(* ===== verification/XdrMemory.v ===== *)
(** * What the memory operations of the filters do

    Loads, stores, allocation and release against the parts a memory splits
    into, and the interface of a stream: what a stream that holds some bytes
    delivers, and what one with room takes. *)
From S2P Require Import Prelude Posix CMemory Xdr.
Local Open Scope Z_scope.

(** ** Buffers *)

(** The [n] bytes at an offset of a buffer, and bytes put there; [None] is
    an access outside it. *)
Definition get_range (off n : Z) (l : list Z) : option (list Z) :=
  if (0 <=? off) && (off + n <=? zlen l) then Some (dread l off n) else None.

Definition put_range (off : Z) (bs l : list Z) : option (list Z) :=
  if (0 <=? off) && (off + zlen bs <=? zlen l) then Some (dsplice off bs l) else None.

Lemma get_range_app xs ys zs off n :
  off = zlen xs → n = zlen ys → get_range off n (xs ++ ys ++ zs) = Some ys.
Proof.
  intros -> ->. unfold get_range, dread, zlen. rewrite !length_app.
  destruct (Z.leb_spec 0 (Z.of_nat (length xs))); [|lia].
  destruct (Z.leb_spec (Z.of_nat (length xs) + Z.of_nat (length ys)) (Z.of_nat (length xs + (length ys + length zs)))); [|lia].
  by rewrite !Nat2Z.id, drop_app_length, take_app_length.
Qed.

Lemma put_range_app xs old zs off bs :
  off = zlen xs → length old = length bs → put_range off bs (xs ++ old ++ zs) = Some (xs ++ bs ++ zs).
Proof.
  intros -> Hl. unfold put_range, dsplice, zlen. rewrite !length_app.
  destruct (Z.leb_spec 0 (Z.of_nat (length xs))); [|lia].
  destruct (Z.leb_spec (Z.of_nat (length xs) + Z.of_nat (length bs)) (Z.of_nat (length xs + (length old + length zs)))); [|lia].
  cbn [andb]. rewrite !Nat2Z.id, take_app_length, take_ge, <- Hl by lia. do 3 f_equal.
  rewrite <- drop_drop, drop_app_length. apply drop_app_length.
Qed.

(** A buffer around a range of it. *)
Lemma range_split (l : list Z) off n :
  0 ≤ off → 0 ≤ n → off + n ≤ zlen l →
  ∃ xs ys zs, l = xs ++ ys ++ zs ∧ zlen xs = off ∧ zlen ys = n.
Proof.
  unfold zlen. intros Ho Hn Hl.
  exists (take (Z.to_nat off) l), (take (Z.to_nat n) (drop (Z.to_nat off) l)), (drop (Z.to_nat n) (drop (Z.to_nat off) l)).
  rewrite !take_drop, !length_take, length_drop. split; [done|]. lia.
Qed.

(** ** Streams *)

(** A long as XDR sends it: four bytes, the high one first. *)
Definition be_bytes (l : Z) : list Z := rev (le_bytes 4 l).

(** [reads bs s]: [bs] is what [s] delivers next.  [writes out n s]: [out]
    was sent through [s], which has room for [n] more bytes. *)
Class XdrStream (S : Type) `{XdrOps S} := {
  reads : list Z → S → Prop;
  writes : list Z → nat → S → Prop;
  stream_ok : S → Prop;
  getlong_reads l bs s :
    reads (be_bytes l ++ bs) s → ∃ s', x_getlong s = Ok (Some (i32 l)) s' ∧ reads bs s';
  getbytes_reads xs bs s :
    zlen xs < 2 ^ 31 → reads (xs ++ bs) s → ∃ s', x_getbytes (zlen xs) s = Ok (true, xs) s' ∧ reads bs s';
  putlong_writes l out n s :
    writes out (4 + n) s → ∃ s', x_putlong l s = Ok true s' ∧ writes (out ++ be_bytes l) n s';
  putbytes_writes xs out n s :
    zlen xs < 2 ^ 31 → writes out (length xs + n) s →
    ∃ s', x_putbytes xs s = Ok true s' ∧ writes (out ++ xs) n s';
  getlong_safe s :
    stream_ok s → ∃ r s', x_getlong s = Ok r s' ∧ stream_ok s' ∧
      ∀ l, r = Some l → - 2 ^ 31 ≤ l < 2 ^ 31;
  getbytes_safe n s :
    stream_ok s → 0 ≤ n < 2 ^ 31 → ∃ b bs s', x_getbytes n s = Ok (b, bs) s' ∧ stream_ok s' ∧
      zlen bs ≤ n ∧ (b = true → zlen bs = n)
}.

(** [ntohl] of four bytes. *)
Definition be_value (bs : list Z) : Z := le_value (rev bs).

Lemma be_value_bytes l : be_value (be_bytes l) = l mod 2 ^ 32.
Proof. unfold be_value, be_bytes. by rewrite rev_involutive, le_value_bytes. Qed.

Lemma length_be_bytes l : length (be_bytes l) = 4%nat.
Proof. done. Qed.

(** ** Memory *)

Section memory.
Context {S : Type}.
Implicit Types (x : xdr_handle S) (hs : list mem) (bs : list Z).

Lemma load_byte_ok p b x : x_mem x !! Byte p = Some b → load_byte p x = Ok b x.
Proof. intros Hb. unfold load_byte. rewrite bind_gets. by rewrite Hb. Qed.

Lemma load_bytes_ok p bs hs x :
  splits (x_mem x) (bytes p bs :: hs) → load_bytes (length bs) p x = Ok bs x.
Proof.
  intros Hs. assert (∀ i b, bs !! i = Some b → x_mem x !! Byte (p + Z.of_nat i) = Some b) as Hb.
  { intros i b Hi. eapply splits_lookup; [exact Hs|]. rewrite bytes_lookup, decide_True by lia.
    rewrite <- Hi. f_equal. lia. }
  clear Hs. revert p Hb. induction bs as [|b bs IH]; intros p Hb; [done|]. cbn [load_bytes length].
  step_with (load_byte_ok p b x ltac:(rewrite <- (Hb O b eq_refl); do 2 f_equal; lia)).
  rewrite (bind_Ok _ _ _ bs x); [done|]. apply IH. intros i c Hi.
  rewrite <- (Hb (Datatypes.S i) c Hi). do 2 f_equal. lia.
Qed.

Lemma bytes_cons_splits m p b bs hs :
  splits m (bytes p (b :: bs) :: hs) ↔ splits m (bytes p [b] :: bytes (p + 1) bs :: hs).
Proof. symmetry. apply (splits_bytes_app m p [b] bs hs). Qed.

Lemma store_byte_ok p old b hs x :
  splits (x_mem x) (bytes p [old] :: hs) →
  ∃ m, store_byte p b x = Ok tt (set_x_mem m x) ∧ splits m (bytes p [b] :: hs).
Proof.
  intros Hs. assert (bytes p [old] !! Byte p = Some old) as Hp by apply lookup_insert_eq.
  unfold store_byte. step_with (load_byte_ok p old x ltac:(by eapply splits_lookup)).
  exists (<[Byte p := b]> (x_mem x)). split; [done|].
  pose proof (splits_insert _ _ _ _ _ b Hs Hp) as Hs'. cbn [bytes] in Hs'.
  by rewrite insert_insert_eq in Hs'.
Qed.

Lemma store_bytes_ok p old bs hs x :
  splits (x_mem x) (bytes p old :: hs) → length old = length bs →
  ∃ m, store_bytes p bs x = Ok tt (set_x_mem m x) ∧ splits m (bytes p bs :: hs).
Proof.
  revert p old hs x. induction bs as [|b bs IH]; intros p old hs x Hs Hl.
  { destruct old; [|done]. exists (x_mem x). split; [|done]. by destruct x. }
  destruct old as [|o old]; [done|]. apply bytes_cons_splits in Hs.
  destruct (store_byte_ok p o b _ x Hs) as (m & E & Hm). cbn [store_bytes]. step_with E.
  apply splits_swap in Hm. destruct (IH (p + 1) old _ (set_x_mem m x) Hm) as (m' & E' & Hs'); [by injection Hl|].
  exists m'. rewrite E'. split; [done|]. by apply bytes_cons_splits, splits_swap.
Qed.

(** A prefix only. *)
Lemma store_prefix_ok p old bs hs x :
  splits (x_mem x) (bytes p old :: hs) → (length bs ≤ length old)%nat →
  ∃ m new, store_bytes p bs x = Ok tt (set_x_mem m x) ∧ splits m (bytes p new :: hs) ∧
    length new = length old ∧ take (length bs) new = bs.
Proof.
  intros Hs Hl. rewrite <- (take_drop (length bs) old) in Hs. apply splits_bytes_app in Hs.
  destruct (store_bytes_ok _ _ bs _ x Hs) as (m & E & Hm); [rewrite length_take; lia|].
  exists m, (bs ++ drop (length bs) old). split; [done|]. split.
  - apply splits_bytes_app. assert (zlen bs = zlen (take (length bs) old)) as ->; [|done].
    unfold zlen. rewrite length_take. lia.
  - rewrite length_app, length_drop, take_app_length. split; [lia|done].
Qed.

(** *** Allocation *)

Lemma mem_alloc_ok `{Allocator} n hs x :
  splits (x_mem x) hs → 0 ≤ n →
  ∃ p m b, mem_alloc n x = Ok p (Xdr (x_op x) (x_stream x) m (b :: x_answers x)) ∧
    ((b = false ∧ p = 0 ∧ m = x_mem x) ∨
     ∃ junk, b = true ∧ 0 < p ∧ p + n < 2 ^ 32 ∧ zlen junk = n ∧ splits m (block p junk :: hs)).
Proof.
  intros Hs Hn. unfold mem_alloc. destruct (place _ _ _) as [[p junk]|] eqn:Ep.
  - destruct (place_ok _ _ _ _ _ Hn Ep) as (Hp & Hb & Hj & _ & Hd). exists p, (block p junk ∪ x_mem x), true.
    split; [done|]. right. exists junk. split_and!; try lia. by exists (x_mem x).
  - exists 0, (x_mem x), false. split; [done|]. by left.
Qed.

Lemma delete_bytes_lookup n p m c :
  delete_bytes n p m !! c =
    match c with
    | Byte a => if decide (p ≤ a < p + Z.of_nat n) then None else m !! c
    | Block _ => m !! c
    end.
Proof.
  revert p m. induction n as [|n IH]; intros p m; cbn [delete_bytes].
  { destruct c; [|done]. by rewrite decide_False by lia. }
  rewrite IH. destruct c as [a|q]; [|by rewrite lookup_delete_ne].
  destruct (decide (a = p)) as [->|Hne].
  - rewrite lookup_delete_eq. repeat case_decide; (done || lia).
  - rewrite lookup_delete_ne by congruence. repeat case_decide; (done || lia).
Qed.

Lemma mem_free_ok p bs hs x :
  splits (x_mem x) (block p bs :: hs) → p ≠ 0 →
  ∃ m, mem_free p x = Ok tt (set_x_mem m x) ∧ splits m hs.
Proof.
  intros Hs Hp. unfold mem_free. destruct (Z.eqb_spec p 0); [done|]. rewrite bind_gets.
  assert (block p bs !! Block p = Some (zlen bs)) as Hb by apply lookup_insert_eq.
  rewrite (splits_lookup _ _ _ _ _ Hs Hb), bind_deref. eexists. split; [done|].
  destruct Hs as (m & -> & Hd & Hs). unfold zlen. rewrite Nat2Z.id.
  assert (delete (Block p) (delete_bytes (length bs) p (block p bs ∪ m)) = m) as ->; [|done].
  apply map_eq. intros c. rewrite map_disjoint_alt in Hd. specialize (Hd c).
  destruct (decide (c = Block p)) as [->|Hc].
  { rewrite lookup_delete_eq. destruct Hd as [Hd|Hd]; [|done]. by rewrite Hb in Hd. }
  rewrite lookup_delete_ne, delete_bytes_lookup by done.
  assert (block p bs !! c = bytes p bs !! c) as Eb by (by apply lookup_insert_ne).
  destruct c as [a|q]; [rewrite bytes_lookup in Eb|rewrite bytes_lookup_block in Eb].
  - destruct (decide (p ≤ a < p + Z.of_nat (length bs))) as [Ha|Ha].
    + rewrite decide_True in Eb by lia. destruct Hd as [Hd|Hd]; [|done]. exfalso.
      destruct (lookup_lt_is_Some_2 bs (Z.to_nat (a - p))) as [b Hbb]; [lia|]. congruence.
    + apply lookup_union_r. rewrite Eb. case_decide; [|done]. apply lookup_ge_None_2. lia.
  - by apply lookup_union_r.
Qed.

(** *** Strings *)

Lemma size_bytes p bs : size (bytes p bs) = length bs.
Proof.
  revert p. induction bs as [|b bs IH]; intros p; cbn [bytes length]; [done|].
  rewrite map_size_insert_None, IH; [done|]. rewrite bytes_lookup, decide_False; [done|lia].
Qed.

Lemma strlen_loop_ok fuel p s rest x :
  (∀ i b, (s ++ 0 :: rest) !! i = Some b → x_mem x !! Byte (p + Z.of_nat i) = Some b) →
  Forall (λ b, b ≠ 0) s → (length s < fuel)%nat → strlen_loop fuel p x = Ok (zlen s) x.
Proof.
  revert p s. induction fuel as [|fuel IH]; intros p s Hb Hs Hf; [lia|].
  destruct s as [|b s]; cbn [strlen_loop app] in *.
  - by step_with (load_byte_ok p 0 x ltac:(rewrite <- (Hb O 0 eq_refl); do 2 f_equal; lia)).
  - step_with (load_byte_ok p b x ltac:(rewrite <- (Hb O b eq_refl); do 2 f_equal; lia)).
    apply Forall_cons in Hs as [Hb0 Hs]. destruct (Z.eqb_spec b 0); [done|].
    rewrite (bind_Ok _ _ _ (zlen s) x).
    + f_equal. unfold zlen. cbn [length]. lia.
    + apply IH; [|done|cbn [length] in Hf; lia]. intros i c Hi.
      rewrite <- (Hb (Datatypes.S i) c Hi). do 2 f_equal. lia.
Qed.

Lemma strlen_ok p s rest hs x :
  splits (x_mem x) (bytes p (s ++ 0 :: rest) :: hs) → Forall (λ b, b ≠ 0) s →
  strlen p x = Ok (zlen s) x.
Proof.
  intros Hm Hs. unfold strlen. rewrite bind_gets. apply (strlen_loop_ok _ _ _ rest); [|done|].
  - intros i b Hi. eapply splits_lookup; [exact Hm|]. rewrite bytes_lookup, decide_True by lia.
    rewrite <- Hi. f_equal. lia.
  - destruct Hm as (m & -> & Hd & _).
    rewrite map_size_disj_union by done. rewrite size_bytes, length_app. cbn [length]. lia.
Qed.
End memory.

========================================================================

◆ **Work item**
Whenever a line of the data includes the word "delivers", show that line in full.

◆ **Answer to the exercise**
    delivers, and what one with room takes. *)
(** [reads bs s]: [bs] is what [s] delivers next.  [writes out n s]: [out]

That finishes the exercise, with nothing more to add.